*** RECORDS FOR THE EXERCISE Section Begins ***

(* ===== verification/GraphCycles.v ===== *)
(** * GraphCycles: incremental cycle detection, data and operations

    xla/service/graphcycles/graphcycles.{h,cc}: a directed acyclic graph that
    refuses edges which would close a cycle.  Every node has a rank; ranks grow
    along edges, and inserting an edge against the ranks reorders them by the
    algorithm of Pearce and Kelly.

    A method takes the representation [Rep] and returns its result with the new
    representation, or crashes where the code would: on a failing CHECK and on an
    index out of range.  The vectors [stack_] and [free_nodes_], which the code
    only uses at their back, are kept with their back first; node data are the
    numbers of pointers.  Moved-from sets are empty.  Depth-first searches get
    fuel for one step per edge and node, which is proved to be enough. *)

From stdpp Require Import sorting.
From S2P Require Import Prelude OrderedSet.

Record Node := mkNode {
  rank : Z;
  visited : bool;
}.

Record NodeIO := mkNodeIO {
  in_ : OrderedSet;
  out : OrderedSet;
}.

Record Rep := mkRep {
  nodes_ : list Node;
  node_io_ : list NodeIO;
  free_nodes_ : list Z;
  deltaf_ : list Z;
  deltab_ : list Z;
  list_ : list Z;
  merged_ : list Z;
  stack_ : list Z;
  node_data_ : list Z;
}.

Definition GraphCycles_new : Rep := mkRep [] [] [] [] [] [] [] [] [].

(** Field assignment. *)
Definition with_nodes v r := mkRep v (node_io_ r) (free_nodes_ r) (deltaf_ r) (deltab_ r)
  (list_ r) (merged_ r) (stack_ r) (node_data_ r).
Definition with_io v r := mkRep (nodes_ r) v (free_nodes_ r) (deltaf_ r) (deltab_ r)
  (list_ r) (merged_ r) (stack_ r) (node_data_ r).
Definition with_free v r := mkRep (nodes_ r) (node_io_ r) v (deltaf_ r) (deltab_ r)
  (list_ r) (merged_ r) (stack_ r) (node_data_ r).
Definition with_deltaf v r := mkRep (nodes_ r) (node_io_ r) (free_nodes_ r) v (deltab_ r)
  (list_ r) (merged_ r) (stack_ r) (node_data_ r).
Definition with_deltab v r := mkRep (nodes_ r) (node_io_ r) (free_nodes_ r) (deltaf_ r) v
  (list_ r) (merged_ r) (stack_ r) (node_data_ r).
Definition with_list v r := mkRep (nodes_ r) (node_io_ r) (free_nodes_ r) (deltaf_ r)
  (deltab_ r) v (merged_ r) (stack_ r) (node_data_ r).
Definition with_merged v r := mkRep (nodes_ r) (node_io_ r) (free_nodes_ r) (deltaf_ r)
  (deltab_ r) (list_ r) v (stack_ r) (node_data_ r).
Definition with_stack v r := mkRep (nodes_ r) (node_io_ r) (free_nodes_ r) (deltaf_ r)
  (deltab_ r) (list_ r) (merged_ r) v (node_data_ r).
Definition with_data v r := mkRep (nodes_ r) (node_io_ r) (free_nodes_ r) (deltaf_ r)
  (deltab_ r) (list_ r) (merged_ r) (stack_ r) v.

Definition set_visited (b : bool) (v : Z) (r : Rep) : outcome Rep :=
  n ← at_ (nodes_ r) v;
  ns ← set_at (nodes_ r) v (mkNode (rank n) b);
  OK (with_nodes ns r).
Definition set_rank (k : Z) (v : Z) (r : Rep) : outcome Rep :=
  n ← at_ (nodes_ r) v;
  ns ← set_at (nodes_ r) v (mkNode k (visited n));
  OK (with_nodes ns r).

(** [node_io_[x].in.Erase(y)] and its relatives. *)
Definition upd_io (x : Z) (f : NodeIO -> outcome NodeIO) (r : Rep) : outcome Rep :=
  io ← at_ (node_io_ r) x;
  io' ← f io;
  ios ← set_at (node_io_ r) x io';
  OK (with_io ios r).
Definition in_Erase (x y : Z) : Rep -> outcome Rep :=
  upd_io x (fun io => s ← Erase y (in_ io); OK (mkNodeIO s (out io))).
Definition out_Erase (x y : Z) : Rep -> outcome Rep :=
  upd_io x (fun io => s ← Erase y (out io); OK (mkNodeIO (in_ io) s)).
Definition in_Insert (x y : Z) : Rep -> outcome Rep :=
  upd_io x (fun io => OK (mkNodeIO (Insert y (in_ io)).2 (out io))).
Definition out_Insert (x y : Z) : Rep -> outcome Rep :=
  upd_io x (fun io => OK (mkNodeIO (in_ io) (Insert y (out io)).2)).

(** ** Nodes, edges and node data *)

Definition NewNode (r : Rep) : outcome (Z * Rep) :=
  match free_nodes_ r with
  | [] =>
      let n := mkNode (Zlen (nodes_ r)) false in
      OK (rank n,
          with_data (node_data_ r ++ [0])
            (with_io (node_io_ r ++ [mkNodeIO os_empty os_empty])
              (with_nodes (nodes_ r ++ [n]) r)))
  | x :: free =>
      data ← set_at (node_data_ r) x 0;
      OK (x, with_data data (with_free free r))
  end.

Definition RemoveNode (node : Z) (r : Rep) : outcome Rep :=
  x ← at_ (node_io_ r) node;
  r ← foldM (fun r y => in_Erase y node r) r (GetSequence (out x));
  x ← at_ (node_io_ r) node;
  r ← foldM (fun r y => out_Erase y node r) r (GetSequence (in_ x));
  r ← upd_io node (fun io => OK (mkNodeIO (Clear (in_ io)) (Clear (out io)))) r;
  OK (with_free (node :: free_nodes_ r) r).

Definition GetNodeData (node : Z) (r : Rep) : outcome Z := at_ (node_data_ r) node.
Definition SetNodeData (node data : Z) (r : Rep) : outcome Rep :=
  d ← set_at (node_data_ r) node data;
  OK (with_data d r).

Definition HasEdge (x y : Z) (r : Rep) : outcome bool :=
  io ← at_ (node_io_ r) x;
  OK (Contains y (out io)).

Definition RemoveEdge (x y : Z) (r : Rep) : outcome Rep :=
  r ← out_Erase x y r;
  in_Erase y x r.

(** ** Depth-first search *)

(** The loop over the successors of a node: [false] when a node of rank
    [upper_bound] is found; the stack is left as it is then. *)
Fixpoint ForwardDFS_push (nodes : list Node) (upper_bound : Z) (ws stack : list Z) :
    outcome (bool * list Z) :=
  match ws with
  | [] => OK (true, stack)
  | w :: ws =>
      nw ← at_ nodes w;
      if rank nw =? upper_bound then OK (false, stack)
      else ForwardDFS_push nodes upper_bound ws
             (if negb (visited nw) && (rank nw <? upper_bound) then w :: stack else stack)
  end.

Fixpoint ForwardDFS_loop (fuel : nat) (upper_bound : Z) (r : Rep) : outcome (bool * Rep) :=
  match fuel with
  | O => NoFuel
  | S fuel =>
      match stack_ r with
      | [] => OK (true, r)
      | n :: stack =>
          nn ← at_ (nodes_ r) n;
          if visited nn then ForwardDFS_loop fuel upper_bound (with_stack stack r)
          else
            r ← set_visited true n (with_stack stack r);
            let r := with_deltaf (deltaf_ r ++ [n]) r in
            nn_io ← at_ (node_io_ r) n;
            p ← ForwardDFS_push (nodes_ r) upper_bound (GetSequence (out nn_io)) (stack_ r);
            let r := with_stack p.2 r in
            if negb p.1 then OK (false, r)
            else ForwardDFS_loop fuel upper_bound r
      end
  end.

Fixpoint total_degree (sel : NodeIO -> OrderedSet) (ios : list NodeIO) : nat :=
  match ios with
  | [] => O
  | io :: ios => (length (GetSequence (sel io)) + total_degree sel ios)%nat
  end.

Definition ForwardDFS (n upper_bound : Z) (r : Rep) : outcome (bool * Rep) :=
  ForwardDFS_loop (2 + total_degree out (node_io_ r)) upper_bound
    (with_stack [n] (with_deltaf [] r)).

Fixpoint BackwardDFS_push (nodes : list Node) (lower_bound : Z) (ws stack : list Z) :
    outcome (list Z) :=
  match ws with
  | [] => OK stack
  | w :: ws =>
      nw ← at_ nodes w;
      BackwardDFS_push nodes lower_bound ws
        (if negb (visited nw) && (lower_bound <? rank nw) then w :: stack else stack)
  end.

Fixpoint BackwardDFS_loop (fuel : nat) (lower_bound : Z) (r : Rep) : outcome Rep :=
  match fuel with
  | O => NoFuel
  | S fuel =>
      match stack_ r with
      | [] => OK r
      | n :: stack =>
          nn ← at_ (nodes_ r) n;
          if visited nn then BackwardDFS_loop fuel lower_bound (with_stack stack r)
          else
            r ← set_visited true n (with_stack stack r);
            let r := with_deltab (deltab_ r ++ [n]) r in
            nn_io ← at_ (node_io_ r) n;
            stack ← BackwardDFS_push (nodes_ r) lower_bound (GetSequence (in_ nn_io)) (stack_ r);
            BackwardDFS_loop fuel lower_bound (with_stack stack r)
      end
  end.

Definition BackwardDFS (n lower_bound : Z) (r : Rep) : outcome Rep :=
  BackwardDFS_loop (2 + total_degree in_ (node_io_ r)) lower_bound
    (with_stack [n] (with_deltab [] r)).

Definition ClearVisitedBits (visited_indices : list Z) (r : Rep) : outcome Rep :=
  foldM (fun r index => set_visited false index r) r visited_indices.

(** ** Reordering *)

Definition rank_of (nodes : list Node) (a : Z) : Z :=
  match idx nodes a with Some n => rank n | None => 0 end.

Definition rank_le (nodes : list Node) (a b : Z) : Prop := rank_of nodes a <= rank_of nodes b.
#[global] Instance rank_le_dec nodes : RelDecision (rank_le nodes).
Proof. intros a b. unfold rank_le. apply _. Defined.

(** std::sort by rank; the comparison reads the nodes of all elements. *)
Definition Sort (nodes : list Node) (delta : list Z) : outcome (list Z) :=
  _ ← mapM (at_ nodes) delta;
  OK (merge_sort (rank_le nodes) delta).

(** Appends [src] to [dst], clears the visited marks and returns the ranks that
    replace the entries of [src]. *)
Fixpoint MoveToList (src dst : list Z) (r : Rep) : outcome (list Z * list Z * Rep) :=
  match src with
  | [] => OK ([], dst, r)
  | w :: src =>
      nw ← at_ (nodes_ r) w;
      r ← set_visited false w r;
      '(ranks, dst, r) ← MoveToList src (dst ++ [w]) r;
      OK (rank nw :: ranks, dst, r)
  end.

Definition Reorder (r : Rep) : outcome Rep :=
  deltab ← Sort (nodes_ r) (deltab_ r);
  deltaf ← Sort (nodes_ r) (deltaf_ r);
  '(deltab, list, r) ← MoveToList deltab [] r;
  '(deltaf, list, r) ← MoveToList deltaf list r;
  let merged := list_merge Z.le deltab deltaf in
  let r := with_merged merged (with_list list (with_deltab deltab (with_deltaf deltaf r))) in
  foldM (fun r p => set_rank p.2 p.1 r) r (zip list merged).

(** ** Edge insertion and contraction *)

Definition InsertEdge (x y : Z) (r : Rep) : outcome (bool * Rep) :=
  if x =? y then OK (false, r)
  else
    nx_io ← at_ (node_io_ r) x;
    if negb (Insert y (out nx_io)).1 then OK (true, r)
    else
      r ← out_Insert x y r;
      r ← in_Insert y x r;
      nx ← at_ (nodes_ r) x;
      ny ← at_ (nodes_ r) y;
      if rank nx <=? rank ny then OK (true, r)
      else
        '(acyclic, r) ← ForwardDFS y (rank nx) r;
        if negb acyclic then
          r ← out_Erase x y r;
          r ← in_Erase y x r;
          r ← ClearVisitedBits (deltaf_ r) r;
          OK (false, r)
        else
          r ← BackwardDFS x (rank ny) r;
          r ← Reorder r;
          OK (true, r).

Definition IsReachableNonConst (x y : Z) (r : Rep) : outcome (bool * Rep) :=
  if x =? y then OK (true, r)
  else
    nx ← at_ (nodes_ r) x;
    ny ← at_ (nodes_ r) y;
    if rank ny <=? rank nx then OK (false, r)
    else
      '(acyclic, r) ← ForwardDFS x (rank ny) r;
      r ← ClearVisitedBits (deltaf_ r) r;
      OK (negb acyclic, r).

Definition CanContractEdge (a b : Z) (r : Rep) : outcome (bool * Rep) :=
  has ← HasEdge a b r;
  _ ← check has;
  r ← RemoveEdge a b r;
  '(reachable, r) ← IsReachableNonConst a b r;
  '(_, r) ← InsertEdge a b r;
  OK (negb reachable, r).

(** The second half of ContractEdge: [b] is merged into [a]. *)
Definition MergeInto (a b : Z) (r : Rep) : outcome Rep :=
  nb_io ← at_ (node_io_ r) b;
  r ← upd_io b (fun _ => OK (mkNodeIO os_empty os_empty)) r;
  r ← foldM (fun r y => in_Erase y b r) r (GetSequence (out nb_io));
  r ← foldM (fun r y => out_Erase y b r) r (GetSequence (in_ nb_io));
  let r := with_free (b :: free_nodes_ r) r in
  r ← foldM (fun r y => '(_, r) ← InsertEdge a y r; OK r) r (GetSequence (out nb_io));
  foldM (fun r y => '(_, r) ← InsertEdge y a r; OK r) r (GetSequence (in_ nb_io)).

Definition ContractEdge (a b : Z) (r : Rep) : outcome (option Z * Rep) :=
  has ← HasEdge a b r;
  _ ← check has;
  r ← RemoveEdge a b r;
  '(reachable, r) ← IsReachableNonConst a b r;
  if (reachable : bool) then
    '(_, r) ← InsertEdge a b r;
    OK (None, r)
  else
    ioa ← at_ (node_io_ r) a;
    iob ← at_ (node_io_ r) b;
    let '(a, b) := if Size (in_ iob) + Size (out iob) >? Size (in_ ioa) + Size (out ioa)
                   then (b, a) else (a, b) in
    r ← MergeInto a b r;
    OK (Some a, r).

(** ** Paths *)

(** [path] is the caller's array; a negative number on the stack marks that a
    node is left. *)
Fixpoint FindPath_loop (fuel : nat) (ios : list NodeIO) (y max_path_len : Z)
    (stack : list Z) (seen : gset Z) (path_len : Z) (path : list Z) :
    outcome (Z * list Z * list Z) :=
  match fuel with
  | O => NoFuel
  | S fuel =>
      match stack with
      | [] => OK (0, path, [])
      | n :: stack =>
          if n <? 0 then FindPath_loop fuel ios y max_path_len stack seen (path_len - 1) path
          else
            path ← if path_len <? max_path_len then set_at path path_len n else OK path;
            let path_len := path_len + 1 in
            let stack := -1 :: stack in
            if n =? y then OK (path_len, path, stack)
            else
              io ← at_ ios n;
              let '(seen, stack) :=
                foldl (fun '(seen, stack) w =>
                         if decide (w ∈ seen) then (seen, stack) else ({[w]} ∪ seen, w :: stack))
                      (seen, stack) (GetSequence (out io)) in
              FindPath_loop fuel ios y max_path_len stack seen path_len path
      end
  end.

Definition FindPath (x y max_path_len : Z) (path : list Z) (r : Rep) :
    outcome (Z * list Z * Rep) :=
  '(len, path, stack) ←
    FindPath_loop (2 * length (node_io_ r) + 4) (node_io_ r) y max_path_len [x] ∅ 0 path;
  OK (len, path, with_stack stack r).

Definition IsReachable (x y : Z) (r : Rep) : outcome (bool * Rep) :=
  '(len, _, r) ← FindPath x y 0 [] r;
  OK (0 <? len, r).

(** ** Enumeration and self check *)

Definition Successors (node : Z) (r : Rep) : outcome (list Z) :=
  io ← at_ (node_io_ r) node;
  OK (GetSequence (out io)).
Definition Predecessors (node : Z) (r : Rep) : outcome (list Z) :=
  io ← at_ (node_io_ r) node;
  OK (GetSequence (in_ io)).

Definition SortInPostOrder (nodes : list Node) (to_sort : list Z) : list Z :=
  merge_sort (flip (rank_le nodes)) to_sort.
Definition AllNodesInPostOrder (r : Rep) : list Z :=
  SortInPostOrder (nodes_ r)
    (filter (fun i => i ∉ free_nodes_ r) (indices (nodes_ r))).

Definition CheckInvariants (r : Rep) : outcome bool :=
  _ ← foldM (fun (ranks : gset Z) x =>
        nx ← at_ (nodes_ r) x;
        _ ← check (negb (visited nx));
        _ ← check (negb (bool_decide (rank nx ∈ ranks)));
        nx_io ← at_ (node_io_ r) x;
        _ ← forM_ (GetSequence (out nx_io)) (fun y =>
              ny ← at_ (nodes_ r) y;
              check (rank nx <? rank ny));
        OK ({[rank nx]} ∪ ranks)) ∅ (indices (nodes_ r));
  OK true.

*** RECORDS FOR THE EXERCISE Section Ends ***

- **WHAT YOU HAVE TO DO**: Please transcribe exactly the lines above from the line that has "(** ** Edge insertion and contraction *)" up to and including the line that has "if (reachable : bool) then"; no other line belongs in the answer.

- **SOLUTION TO THIS PROBLEM**:
(** ** Edge insertion and contraction *)

Definition InsertEdge (x y : Z) (r : Rep) : outcome (bool * Rep) :=
  if x =? y then OK (false, r)
  else
    nx_io ← at_ (node_io_ r) x;
    if negb (Insert y (out nx_io)).1 then OK (true, r)
    else
      r ← out_Insert x y r;
      r ← in_Insert y x r;
      nx ← at_ (nodes_ r) x;
      ny ← at_ (nodes_ r) y;
      if rank nx <=? rank ny then OK (true, r)
      else
        '(acyclic, r) ← ForwardDFS y (rank nx) r;
        if negb acyclic then
          r ← out_Erase x y r;
          r ← in_Erase y x r;
          r ← ClearVisitedBits (deltaf_ r) r;
          OK (false, r)
        else
          r ← BackwardDFS x (rank ny) r;
          r ← Reorder r;
          OK (true, r).

Definition IsReachableNonConst (x y : Z) (r : Rep) : outcome (bool * Rep) :=
  if x =? y then OK (true, r)
  else
    nx ← at_ (nodes_ r) x;
    ny ← at_ (nodes_ r) y;
    if rank ny <=? rank nx then OK (false, r)
    else
      '(acyclic, r) ← ForwardDFS x (rank ny) r;
      r ← ClearVisitedBits (deltaf_ r) r;
      OK (negb acyclic, r).

Definition CanContractEdge (a b : Z) (r : Rep) : outcome (bool * Rep) :=
  has ← HasEdge a b r;
  _ ← check has;
  r ← RemoveEdge a b r;
  '(reachable, r) ← IsReachableNonConst a b r;
  '(_, r) ← InsertEdge a b r;
  OK (negb reachable, r).

(** The second half of ContractEdge: [b] is merged into [a]. *)
Definition MergeInto (a b : Z) (r : Rep) : outcome Rep :=
  nb_io ← at_ (node_io_ r) b;
  r ← upd_io b (fun _ => OK (mkNodeIO os_empty os_empty)) r;
  r ← foldM (fun r y => in_Erase y b r) r (GetSequence (out nb_io));
  r ← foldM (fun r y => out_Erase y b r) r (GetSequence (in_ nb_io));
  let r := with_free (b :: free_nodes_ r) r in
  r ← foldM (fun r y => '(_, r) ← InsertEdge a y r; OK r) r (GetSequence (out nb_io));
  foldM (fun r y => '(_, r) ← InsertEdge y a r; OK r) r (GetSequence (in_ nb_io)).

Definition ContractEdge (a b : Z) (r : Rep) : outcome (option Z * Rep) :=
  has ← HasEdge a b r;
  _ ← check has;
  r ← RemoveEdge a b r;
  '(reachable, r) ← IsReachableNonConst a b r;
  if (reachable : bool) then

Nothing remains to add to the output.